Meteor City was a historic trading post located on historic Route 66, west of the Unincorporated town of Winslow, within Coconino County, Arizona. Accessing it from Interstate 40 (I-40), you would exit at Mile-marker / Exit 239 (Meteor City Road) coming from the east or west.

It has an estimated elevation of 5033 ft above sea level.

Despite its name, Meteor City was never the name of a town, rather, it was a trading post. The Meteor City Trading Post, named in honor of the nearby Meteor or Barringer Crater, is the first of three Route 66-inspired roadside attractions located only a few miles apart along a 30-mile stretch west on Interstate 40 from Winslow to Flagstaff: Meteor City; the ghost town of Two Guns and the ruins of the Twin Arrows Trading Post / Diner and Gas Station, which now marks the turnoff for the new Twin Arrows Navajo Casino Resort.

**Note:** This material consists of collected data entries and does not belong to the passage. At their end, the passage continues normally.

(** [sep.join(l)] *)
Fixpoint join (sep : string) (l : list string) : string :=
  match l with
  | [] => ""
  | [x] => x
  | x :: l' => x +:+ sep +:+ join sep l'
  end.

(** [c in s] for one character [c] *)
Fixpoint contains_char (c : ascii) (s : string) : bool :=
  match s with
  | EmptyString => false
  | String c' s' => Ascii.eqb c c' || contains_char c s'
  end.

(** [sub in s] on strings *)
Definition is_substring (sub s : string) : bool :=
  match String.index 0 sub s with
  | Some _ => true
  | None => false
  end.

(** * Integers and their decimal notation *)

Fixpoint dec_digits (fuel : nat) (n : Z) (acc : string) : string :=
  match fuel with
  | O => acc
  | S fuel' =>
      let acc' := String (digit_char (n mod 10)) acc in
      if n / 10 =? 0 then acc' else dec_digits fuel' (n / 10) acc'
  end.

Definition str_of_nonneg (n : Z) : string :=
  dec_digits (S (Z.to_nat (Z.log2 n))) n "".

(** [str(z)] for an [int] *)
Definition str_of_Z (z : Z) : string :=
  if z <? 0 then String "-"%char (str_of_nonneg (- z)) else str_of_nonneg z.

(** The digit part of an integer literal as [int()] reads it: decimal digits
    with single underscores between digits. [seen] records that the previous
    character was a digit. *)
Fixpoint parse_digits (acc : Z) (seen : bool) (s : string) : option Z :=
  match s with
  | EmptyString => if seen then Some acc else None
  | String c s' =>
      if is_ascii_digit c then parse_digits (10 * acc + digit_val c) true s'
      else if Ascii.eqb c "_"%char && seen then
        match s' with
        | String c' _ => if is_ascii_digit c' then parse_digits acc false s' else None
        | EmptyString => None
        end
      else None
  end.

Definition parse_signed (s : string) : option Z :=
  match s with
  | String c s' =>
      if Ascii.eqb c "-"%char then Z.opp <$> parse_digits 0 false s'
      else if Ascii.eqb c "+"%char then parse_digits 0 false s'
      else parse_digits 0 false s
  | EmptyString => None
  end.

(** [int(s)] for a [str] *)
Definition int_of_string (s : string) : result Z :=
  match parse_signed (strip s) with
  | Some z => Ok z
  | None => Raise ValueError
  end.

(** * Floats *)

(** [float(z)] for an [int]: round to nearest even; [OverflowError] when the
    rounded value is out of range. *)
Definition float_of_Z (z : Z) : result spec_float :=
  match binary_normalize prec emax z 0 false with
  | S754_infinity _ => Raise OverflowError
  | f => Ok f
  end.

(** [int(f)] for a [float]: truncation towards zero. *)
Definition int_of_float (f : spec_float) : result Z :=
  match f with
  | S754_zero _ => Ok 0
  | S754_infinity _ => Raise OverflowError
  | S754_nan => Raise ValueError
  | S754_finite s m e =>
      let a := if 0 <=? e then Zpos m * 2 ^ e else Zpos m / 2 ^ (- e) in
      Ok (if s then - a else a)
  end.

(** [bool(f)] *)
Definition float_truthy (f : spec_float) : bool :=
  match f with
  | S754_zero _ => false
  | _ => true
  end.

(** The binary64 number nearest to [m * 10 ^ k] ([0 <= m]), ties to even.
    For a negative [k] the quotient is taken with more than 64 significant
    bits and a sticky bit, so that the final rounding is the correct one. *)
Definition float_of_decimal (neg : bool) (m k : Z) : spec_float :=
  if m =? 0 then S754_zero neg
  else if 400 <? k then S754_infinity neg
  else if Z.log2 m + 3 * k <? -1076 then S754_zero neg
  else
    let f :=
      if 0 <=? k then binary_normalize prec emax (m * 10 ^ k) 0 false
      else
        let d := 10 ^ (- k) in
        let s := Z.max 0 (64 + Z.log2 d - Z.log2 m) in
        let q := (m * 2 ^ s) / d in
        let sticky := if (m * 2 ^ s) mod d =? 0 then 0 else 1 in
        binary_normalize prec emax (2 * q + sticky) (- s - 1) false in
    if neg then SFopp f else f.

(** A digit part of a float literal: digits with single underscores between
    them. Returns the accumulated value, the number of digits read and the
    rest of the input; [None] on a misplaced underscore. *)
Fixpoint read_digits (acc : Z) (cnt : Z) (seen : bool) (s : string)
  : option (Z * Z * string) :=
  match s with
  | EmptyString => Some (acc, cnt, s)
  | String c s' =>
      if is_ascii_digit c then read_digits (10 * acc + digit_val c) (cnt + 1) true s'
      else if Ascii.eqb c "_"%char && seen then
        match s' with
        | String c' _ =>
            if is_ascii_digit c' then read_digits acc cnt false s' else None
        | EmptyString => None
        end
      else Some (acc, cnt, s)
  end.

Definition lower_char (c : ascii) : ascii :=
  let n := N_of_ascii c in
  if ((65 <=? n) && (n <=? 90))%N then ascii_of_N (n + 32) else c.

Fixpoint lower (s : string) : string :=
  match s with
  | EmptyString => EmptyString
  | String c s' => String (lower_char c) (lower s')
  end.

Definition read_sign (s : string) : bool * string :=
  match s with
  | String c s' =>
      if Ascii.eqb c "-"%char then (true, s')
      else if Ascii.eqb c "+"%char then (false, s')
      else (false, s)
  | EmptyString => (false, s)
  end.

Definition read_exponent (s : string) : option (Z * string) :=
  match s with
  | String c s' =>
      if Ascii.eqb (lower_char c) "e"%char then
        let '(neg, r) := read_sign s' in
        '(ev, n, r') ← read_digits 0 0 false r;
        if n =? 0 then None else Some (if neg then - ev else ev, r')
      else Some (0, s)
  | EmptyString => Some (0, s)
  end.

Definition parse_float_number (neg : bool) (s : string) : option spec_float :=
  '(ip, n1, r1) ← read_digits 0 0 false s;
  '(mant, n2, r2) ←
    match r1 with
    | String "."%char r => read_digits ip 0 false r
    | _ => Some (ip, 0, r1)
    end;
  if n1 + n2 =? 0 then None
  else
    '(ev, r3) ← read_exponent r2;
    match r3 with
    | EmptyString => Some (float_of_decimal neg mant (ev - n2))
    | _ => None
    end.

Meteor City was first opened in 1938 and was operated as the Sharber Service Station, under the Texaco brand, by Arizona resident Joe Sharber.

In 1941, an expansion of the property by a new owner, Iowan Jack Newsum, nicknamed “Lonesome Jack,” included the addition of a trading post where visitors could buy gas, groceries, and curios. At one time the sign upon entering the area once read, "Population: 1" and later "Population 2" when the service station's proprietor Joseph Sharber married Gloria. In 1979, a geodesic dome, complete with a bright yellow faux Mohawk, was built after the original building burnt down in the 1960s to house the curio shop which was stocked with a variety of items, including moccasins, postcards, and Baja shirts.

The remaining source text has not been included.